As shown in Table 1, it was confirmed by the catalyst of the present invention. The raw method (Examples 1 to 6) can efficiently recover the catalytic activity of the catalyst for hydrogenation reaction. In the method for regenerating the catalyst of the present invention, since the catalyst for hydrogenation reaction is not taken out from the reactor after the hydrogenation reaction, the regeneration is carried out, so that an increase in the number of complicated steps is not required. Further, since it is not required to be heated at a very high temperature as in calcination, without a chemical reaction such as oxidation, reduction, or the like, there is no change or reduction in the catalytic metal. Further, in the method for regenerating the catalyst of the present invention, as shown in Table 1, the high selectivity of 1,3-propanediol (1,3-PD) is maintained even in the case of using the regenerated catalyst. . On the other hand, in the case of using the catalyst regenerated by calcination (Comparative Example 1), the decrease in the selectivity of 1,3-propanediol was confirmed.

Further, the "activity index" in Table 1 indicates the reaction rate (conversion ratio) (unit: %) of glycerin at a reaction time of 6 hours.

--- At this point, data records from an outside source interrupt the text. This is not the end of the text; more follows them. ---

(* ===== verification/Encoders.v ===== *)
(** * Encoders of machine instructions: src/src/codegen/binary/encoders.c

    The functions that append x86-64 instructions to a code buffer, with the buffer
    of src/src/codegen/binary/support.c and the registers of
    src/src/codegen/binary/internal.h.  A function that returns 0 keeps what it had
    already appended; the buffer grows as needed. *)

From S2P Require Import Prelude.

Inductive BinaryGpRegister : Type :=
  | BINARY_GP_RAX | BINARY_GP_RCX | BINARY_GP_RDX | BINARY_GP_RBX
  | BINARY_GP_RSP | BINARY_GP_RBP | BINARY_GP_RSI | BINARY_GP_RDI
  | BINARY_GP_R8 | BINARY_GP_R9 | BINARY_GP_R10 | BINARY_GP_R11
  | BINARY_GP_R12 | BINARY_GP_R13 | BINARY_GP_R14 | BINARY_GP_R15.

Inductive BinaryXmmRegister : Type :=
  | BINARY_XMM0 | BINARY_XMM1 | BINARY_XMM2 | BINARY_XMM3
  | BINARY_XMM4 | BINARY_XMM5 | BINARY_XMM6 | BINARY_XMM7.

#[export] Instance BinaryGpRegister_eq_dec : EqDecision BinaryGpRegister.
Proof. solve_decision. Defined.

#[export] Instance BinaryXmmRegister_eq_dec : EqDecision BinaryXmmRegister.
Proof. solve_decision. Defined.

(** The values of the enumerators. *)
Definition gp_code (r : BinaryGpRegister) : Z :=
  match r with
  | BINARY_GP_RAX => 0 | BINARY_GP_RCX => 1 | BINARY_GP_RDX => 2 | BINARY_GP_RBX => 3
  | BINARY_GP_RSP => 4 | BINARY_GP_RBP => 5 | BINARY_GP_RSI => 6 | BINARY_GP_RDI => 7
  | BINARY_GP_R8 => 8 | BINARY_GP_R9 => 9 | BINARY_GP_R10 => 10 | BINARY_GP_R11 => 11
  | BINARY_GP_R12 => 12 | BINARY_GP_R13 => 13 | BINARY_GP_R14 => 14 | BINARY_GP_R15 => 15
  end%Z.

Definition xmm_code (r : BinaryXmmRegister) : Z :=
  match r with
  | BINARY_XMM0 => 0 | BINARY_XMM1 => 1 | BINARY_XMM2 => 2 | BINARY_XMM3 => 3
  | BINARY_XMM4 => 4 | BINARY_XMM5 => 5 | BINARY_XMM6 => 6 | BINARY_XMM7 => 7
  end%Z.

Coercion gp_code : BinaryGpRegister >-> Z.
Coercion xmm_code : BinaryXmmRegister >-> Z.
(* ===== verification/EncoderFacts.v ===== *)
(** * What the encoders emit

    [asm e f is]: the function [e] appends bytes that decode to the instructions
    [is] and returns [f] of the size of the buffer.  One lemma per encoder, and the
    table of them all. *)

From S2P Require Import Prelude.
From S2P Require Import Encoders.
From S2P Require Import X86.

(** ** Emission *)

Definition emits {A} (e : Emit A) (f : nat → A) (bytes : list byte) : Prop :=
  ∀ buffer, e buffer = (Some (f (length buffer)), buffer ++ bytes).

Definition unit_result : nat → () := fun _ => ().

Lemma emits_ret {A} (a : A) : emits (mret a) (fun _ => a) [].
Proof. intros buffer. by rewrite app_nil_r. Qed.

Lemma emits_bytes bs : emits (binary_code_buffer_append_bytes bs) unit_result bs.
Proof. done. Qed.

Lemma emits_seq {A} (e1 : Emit ()) (e2 : Emit A) bs1 bs2 f :
  emits e1 unit_result bs1 → emits e2 f bs2 →
  emits (e1 ;; e2) (fun n => f (n + length bs1)) (bs1 ++ bs2).
Proof.
  intros H1 H2 buffer. unfold mbind, Emit_bind. rewrite H1, H2, length_app. by rewrite app_assoc.
Qed.

Lemma emits_seq_unit (e1 e2 : Emit ()) bs1 bs2 :
  emits e1 unit_result bs1 → emits e2 unit_result bs2 →
  emits (e1 ;; e2) unit_result (bs1 ++ bs2).
Proof. apply emits_seq. Qed.

Lemma emits_if (b : bool) v :
  emits (if b then binary_code_buffer_append_u8 v else mret ()) unit_result
    (if b then [byte.of_Z v] else []).
Proof. destruct b; [apply emits_bytes|apply emits_ret]. Qed.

Industrial utilization possibility

According to the method for regenerating the catalyst for hydrogenation reaction of the present invention, the catalytic activity can be restored to a high level while maintaining high selectivity of the catalyst. Again, there is no need for an increase in the number of complicated steps. Further, since it is not necessary to heat at a very high temperature as in calcination, without a chemical reaction such as oxidation, reduction, or the like, no change or decrease in metal in the catalyst occurs. Thereby, the problem of catalytic toxicity caused by a poisonous substance such as a sulfur compound can be solved, and continuous use of the catalyst for 1,000 hours or more is possible. Further, the catalyst for hydrogenation reaction is regenerated by the above-described regeneration method, and a reaction between a polyol and hydrogen (hydrogenation of a polyol) is carried out in the presence of a catalyst after regeneration, and the product can be produced with excellent productivity. A hydride of alcohol, which is advantageous in terms of cost.

Claims (4)

A method for regenerating a catalyst for hydrogenation reaction, which is a method for regenerating a hydrogenation reaction poisoned by a poisonous substance used for reacting a polyol with hydrogen to produce a hydrogenated product of the polyol, characterized by : The hydrogenation reaction catalyst is supplied to any of the following regeneration treatment (1) and regeneration treatment (2) or both; regeneration treatment (1): by either water or organic solvent or Both of them wash the catalyst for hydrogenation reaction, and the regeneration treatment (2): the hydrogenation reaction is heated to 80 to 300 ° C under the flow of a nitrogen-containing gas. The method for regenerating a catalyst for hydrogenation according to claim 1, wherein the catalyst for hydrogenation comprises at least one selected from the group consisting of cobalt, nickel, copper, zinc, ruthenium, rhodium, palladium, iridium and platinum. A solid catalyst of either or both of a metal and at least one metal selected from the group consisting of molybdenum, tungsten, and rhenium. The method for regenerating a catalyst for hydrogenation according to claim 1 or 2, wherein the toxic substance comprises at least one metal selected from the group consisting of sodium, potassium, iron, nickel, cobalt, manganese, chromium, and molybdenum. An inorganic compound or an organic compound containing at least one atom selected from the group consisting of nitrogen, sulfur, oxygen, and phosphorus. A method for producing a hydride of a polyhydric alcohol, which is characterized in that the catalyst for hydrogenation is regenerated by a regeneration method for a catalyst for hydrogenation according to any one of claims 1 to 3, and is used for hydrogenation after regeneration. In the presence of a catalyst, the polyol is reacted with hydrogen to form a hydride of the polyol.